OTTAWA — Le chef du Bloc québécois, Yves-François Blanchet, implore Ottawa d’arrêter «les critères, les paramètres, les tergiversations» au chapitre de l’accueil d’Ukrainiens fuyant la guerre, une sortie qui rejoint la position du Nouveau Parti démocratique (NPD).
«Lorsque les gens sont exposés à recevoir des bombes, lorsque des gens plient bagage avec un balluchon et leurs biens personnels dans une vieille poussette pour sortir de l’Ukraine, tu ne leur demandes pas de faire des tests biométriques, tu ne leur demandes pas de remplir des papiers de visas», a lancé mardi M. Blanchet en mêlée de presse.
Ottawa s’est engagé à traiter en priorité les dossiers de ceux qui fuient l’Ukraine.

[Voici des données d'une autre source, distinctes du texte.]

(** Walks through a straight sequence of commands and receives. *)
Ltac send_script :=
  repeat first
    [ apply sends_cons; [apply command_sends|intros _]
    | apply sends_skip; [apply recv_sends|intros _]
    | apply command_sends | apply recv_sends | apply sends_ret ].

(** ** The packets of a firmware file *)
Section firmware.
Context (drv : driver).
Notation hw := (st_err bench).
Local Open Scope nat_scope.

Lemma fold_insert (w : nat → Z) n (b : list Z) :
  n < length b →
  fold_left (λ b ij, <[S ij := w ij]> b) (seq 0 n) b = take 1 b ++ (w <$> seq 0 n) ++ drop (S n) b.
Proof.
  induction n as [|n IH]; intros Hn.
  { cbn [seq fold_left fmap list_fmap app]. by rewrite take_drop. }
  rewrite seq_S, fold_left_app, IH, fmap_app by lia. cbn [fold_left plus].
  destruct (lookup_lt_is_Some_2 b (S n)) as [x Hx]; [lia|].
  rewrite (drop_S b x (S n)) by done.
  assert (length (take 1 b ++ (w <$> seq 0 n)) = S n) as Hl.
  { rewrite length_app, length_take, length_fmap, length_seq. lia. }
  rewrite !(app_assoc (take 1 b)). rewrite insert_app_r_alt by lia. rewrite Hl, Nat.sub_diag.
  cbn [insert list_insert fmap list_fmap]. by rewrite <-!app_assoc.
Qed.

Lemma packet_bytes_snoc w0 ws x :
  packet_bytes (w0 :: ws ++ [x]) =
    packet_bytes (w0 :: ws) ++ [Z.land x 0xff; Z.land (Z.shiftr x 16) 0xff]%Z.
Proof. cbn [packet_bytes]. rewrite fmap_app, concat_app. done. Qed.

(** The packet of [n] data words built from the bytes in [carray]. *)
Definition packet_of (module : Z) (n : nat) (last : Z) (s : bench) : list Z :=
  u32 (fw_header module s) :: ((λ ij, u32 (fw_word n last s ij)) <$> seq 0 n).

Lemma byte_at_range s i : ready s → (0 ≤ byte_at s i < 256)%Z.
Proof.
  intros (_ & _ & Hb). unfold byte_at. destruct (carray s !! i) as [c|] eqn:E; cbn; [|lia].
  by eapply Forall_lookup in Hb.
Qed.
Lemma take_S_byte s i : ready s → i < SEND_SIZE → take (S i) (carray s) = take i (carray s) ++ [byte_at s i].
Proof.
  intros (_ & Hl & _) Hi. destruct (lookup_lt_is_Some_2 (carray s) i) as [x Hx]; [lia|].
  unfold byte_at. rewrite Hx. cbn. by apply take_S_r.
Qed.

Lemma fw_header_word module s :
  u32 (fw_header module s) = cmd_word module ichip_c 0 (byte_at s 0).
Proof. unfold cmd_word. by rewrite Z.add_0_r. Qed.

Le gouvernement Trudeau a aussi annoncé au début mars qu’il mettait sur pied une procédure simplifiée pour l’accueil d’Ukrainiens souhaitant venir au Canada.
La ministre des Affaires étrangères, Mélanie Joly, a souligné mardi que ce programme, l’Autorisation de voyage d’urgence Canada-Ukraine, entrera en vigueur jeudi, soit deux semaines plus tard.
«Pour faire en sorte que les réfugiés viennent, il faut, au départ, qu’ils postulent à nos programmes, a déclaré Mme Joly. Donc on va ouvrir le programme. Ils vont pouvoir postuler et après on va pouvoir travailler avec les gens qui sont intéressés à venir au Canada.»
Cette voie d’accès ne signifie pas que toutes exigences de visa et de vérifications préalables à l’arrivée d’Ukrainiens sont levées.
En guise d’explication, le ministre Fraser avait indiqué que le recours aux mesures biométriques vise à filtrer certaines demandes pour protéger le Canada de ce «risque de sécurité».
Le gouvernement veut notamment éviter d’accueillir des gens «comme ceux qui ont appuyé et ont combattu l’armée ukrainienne dans les huit dernières années dans le Donbass et d’autres qui travaillent contre les Ukrainiens et aident les troupes russes».
Selon le chef bloquiste, les tests de sécurité pourraient être réalisés à l’arrivée sur le territoire, «comme ça s’est fait dans le passé». Il juge que l’argument du ministre pour justifier son «obstination» est «farfelu».
Au NPD, le chef adjoint Alexandre Boulerice estime que l’argumentaire du gouvernement ressemble «à une excuse pour ne pas agir et ne pas agir plus rapidement».
«Ceux qui fuient les combats ne sont pas des combattants pro-Poutine et pro-Russes. Ceux qui fuient les bombes en ce moment, ce sont des femmes et des enfants qui arrivent à la frontière de la Roumanie, de la Moldavie, de la Pologne», a-t-il dit en entrevue avec La Presse Canadienne.
Il a rappelé du même souffle que sa formation politique demande aussi, depuis des semaines, une suspension temporaire de l’obligation de visas pour les résidents ukrainiens, de même que les tests de sécurité et de biométrie soient effectués à l’arrivée en sol canadien.
«Il y a des gens qui fuient, des gens qui meurent, des gens qui sont blessés et Ottawa dit »Non, il va falloir voir (avec) le programme » et il y a encore beaucoup d’incertitudes en ce qui concerne l’accueil de réfugiés au Canada.»
De l’avis de M. Blanchet, le gouvernement du Canada saisit mal l’urgence de la situation et devrait mettre en place de toute urgence une «navette humanitaire», soit des vols nolisés pour récupérer tous ceux qui veulent fuir l’Ukraine, peu importe leur destination finale.
«Ce n’est pas une opération d’immigration, c’est une opération de sauvetage, a-t-il soutenu. Il faut sauver des vies de réfugiés ukrainiens.»
Appelé à réagir aux critiques du chef bloquiste, le bureau du ministre Fraser a évité de répondre directement.
«Nous sommes en pourparlers avec nos partenaires, y compris les provinces et les territoires, le milieu des affaires, la communauté canado-ukrainienne et les organismes d’établissement, sur la meilleure façon de soutenir les personnes qui arrivent d’Ukraine», a-t-on déclaré par courriel.
On a également souligné que plus de 8500 ressortissants ukrainiens sont arrivés au Canada à travers les voies d’accès et les programmes déjà existants.
«Nous continuerons de surveiller de près les volumes de voyageurs et leurs besoins et prendrons les mesures nécessaires», plaide le cabinet du ministre.
Les conservateurs n’ont pas répondu mardi à une demande de commentaire de La Presse Canadienne.